Blog: Smokescreen of statistics
Chris Brook-Carter | 26 March 2004
It is with morbid fascination that Europe’s drinks industry will watch the effects of Ireland’s ban on smoking in public places to gauge the effect on on-trade drinks sales.
The BBC website today quoted figures from DCU Business School, which was commissioned by the Vintners Federation of Ireland and the Licensed Vintners Association, suggesting a blanket ban could lead to an 8% drop in pub sales.
And the industry fears that up to 3,100 jobs could go as a result of the fall in sales.
Customers also don’t seem to want a ban, with a survey finding that 54% were in favour of separate smoking and non-smoking areas in pubs.
However, the pro-ban lobby not only argues the health benefits of such a ban but also directly disagrees on the effects on business. It cites various reports from the New York and California where such a ban is already in place, which argue that the smoke-free environment has actually boosted business.
The Roswell Park Cancer Institute of Buffalo found that New York tax receipts on alcohol rose by 2.8% in August-November 2003 against the same period in 2002, while the number of bars and restaurants licensed to sell liquor rose by 1.1% between October 2002 and October 2003.

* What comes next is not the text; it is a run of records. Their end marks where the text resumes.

Lemma content_append h q t s first :
  t = h + Z.of_nat (length q) -> Z.of_nat (length q + length s) <= c ->
  first = Z.min (Z.of_nat (length s)) (c - t mod c) ->
  list_inserts 0 (drop (Z.to_nat first) (Some <$> s))
    (list_inserts (Z.to_nat (t mod c)) (take (Z.to_nat first) (Some <$> s)) (content c h q))
  = content c h (q ++ s).
Proof.
  intros Ht Hl Hf. apply content_eq; [by rewrite two_spans_length, content_length|].
  intros x Hx. rewrite two_spans_lookup by (rewrite ?length_fmap, ?content_length; lia || done).
  rewrite length_fmap, content_lookup by lia. pose proof (position_bound t x).
  rewrite (position_shift h t x) by lia. case_decide as Hd.
  - zbool; [|lia]. rewrite list_lookup_fmap, lookup_app_r by lia.
    replace (Z.to_nat ((x - t) mod c + (t - h)) - length q)%nat
      with (Z.to_nat ((x - t) mod c)) by lia.
    destruct (lookup_lt_is_Some_2 s (Z.to_nat ((x - t) mod c))) as [v ->]; [lia|done].
  - f_equal. zbool.
    + rewrite !lookup_ge_None_2; rewrite ?length_app; lia || done.
    + rewrite lookup_app_l by lia. done.
Qed.

Lemma content_drop h q n first :
  (n <= length q)%nat -> Z.of_nat (length q) <= c ->
  first = Z.min (Z.of_nat n) (c - h mod c) ->
  moved_out (moved_out (content c h q) (h mod c) first) 0 (Z.of_nat n - first)
  = content c (h + Z.of_nat n) (drop n q).
Proof.
  intros Hn Hl Hf. pose proof (slot_bound h). unfold moved_out.
  replace (replicate (Z.to_nat first) None) with (take (Z.to_nat first) (replicate n (@None T)))
    by (rewrite take_replicate; f_equal; lia).
  replace (replicate (Z.to_nat (Z.of_nat n - first)) None)
    with (drop (Z.to_nat first) (replicate n (@None T)))
    by (rewrite drop_replicate; f_equal; lia).
  apply content_eq; [by rewrite two_spans_length, content_length|].
  intros x Hx.
  rewrite two_spans_lookup by (rewrite ?length_replicate, ?content_length; lia || done).
  rewrite length_replicate, content_lookup by lia.
  pose proof (position_bound h x). pose proof (position_bound (h + Z.of_nat n) x).
  rewrite (position_shift h (h + Z.of_nat n) x) by lia.
  rewrite lookup_drop. case_decide as Hd.
  - zbool_in Hd; [lia|]. rewrite lookup_replicate_2 by (zbool; lia).
    rewrite lookup_ge_None_2 by lia. done.
  - zbool_in Hd; [|lia]. do 2 f_equal. lia.
Qed.

(** The cells read in two spans are the first [n] values. *)
Lemma content_spans h q n first :
  (n <= length q)%nat -> Z.of_nat (length q) <= c ->
  first = Z.min (Z.of_nat n) (c - h mod c) ->
  take (Z.to_nat first) (drop (Z.to_nat (h mod c)) (content c h q)) ++
  take (Z.to_nat (Z.of_nat n - first)) (content c h q) = Some <$> take n q.
Proof.
  intros Hn Hl Hf. pose proof (slot_bound h).
  assert (length (take (Z.to_nat first) (drop (Z.to_nat (h mod c)) (content c h q))) = Z.to_nat first)
    as Hlen by (rewrite length_take, length_drop, content_length; lia).
  apply list_eq_same_length with (n := n).
  { by rewrite length_fmap, length_take_le. }
  { rewrite length_app, Hlen, length_take, content_length. lia. }
  intros j y1 y2 Hj H1 H2. rewrite list_lookup_fmap, lookup_take_lt in H2 by lia.
  destruct (lookup_lt_is_Some_2 q j) as [v Hv]; [lia|]. rewrite Hv in H2. injection H2 as <-.
  assert (exists x, 0 <= x < c /\ (x - h) mod c = Z.of_nat j /\ content c h q !! Z.to_nat x = Some y1)
    as (x & Hx & Hp & Hb).
  { destruct (decide (j < Z.to_nat first)%nat).
    - rewrite lookup_app_l, lookup_take_lt, lookup_drop in H1 by lia.
      exists (h mod c + Z.of_nat j). split; [lia|]. split.
      + rewrite position_from_start by lia. zbool; lia.
      + rewrite <- H1. f_equal. lia.
    - rewrite lookup_app_r, lookup_take_lt in H1 by lia. rewrite Hlen in H1.
      exists (Z.of_nat j - first). split; [lia|]. split.
      + rewrite position_from_start by lia. zbool; lia.
      + rewrite <- H1. f_equal. lia. }
  rewrite content_lookup, Hp, Nat2Z.id, Hv in Hb by lia. by simplify_eq.
Qed.
End content.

Meanwhile, between March and June 2003, 10,000 bar and restaurant jobs were created, surpassing growth for the same period in 2002, according to the New York Labour Department figures.
That said, the anti-smoking lobby is not alone in its use of statistics. International Communications Research found that in New York after the ban, there had been a 17% fall in waiter/waitress jobs, while bartender numbers were down by 11%. Not only that, but 33% of establishments have reported an overall decline in jobs since the ban. Two thirds of respondents say they now have fewer customers than before the ban.
Which set of stats to believe will not become obvious for quite some time yet.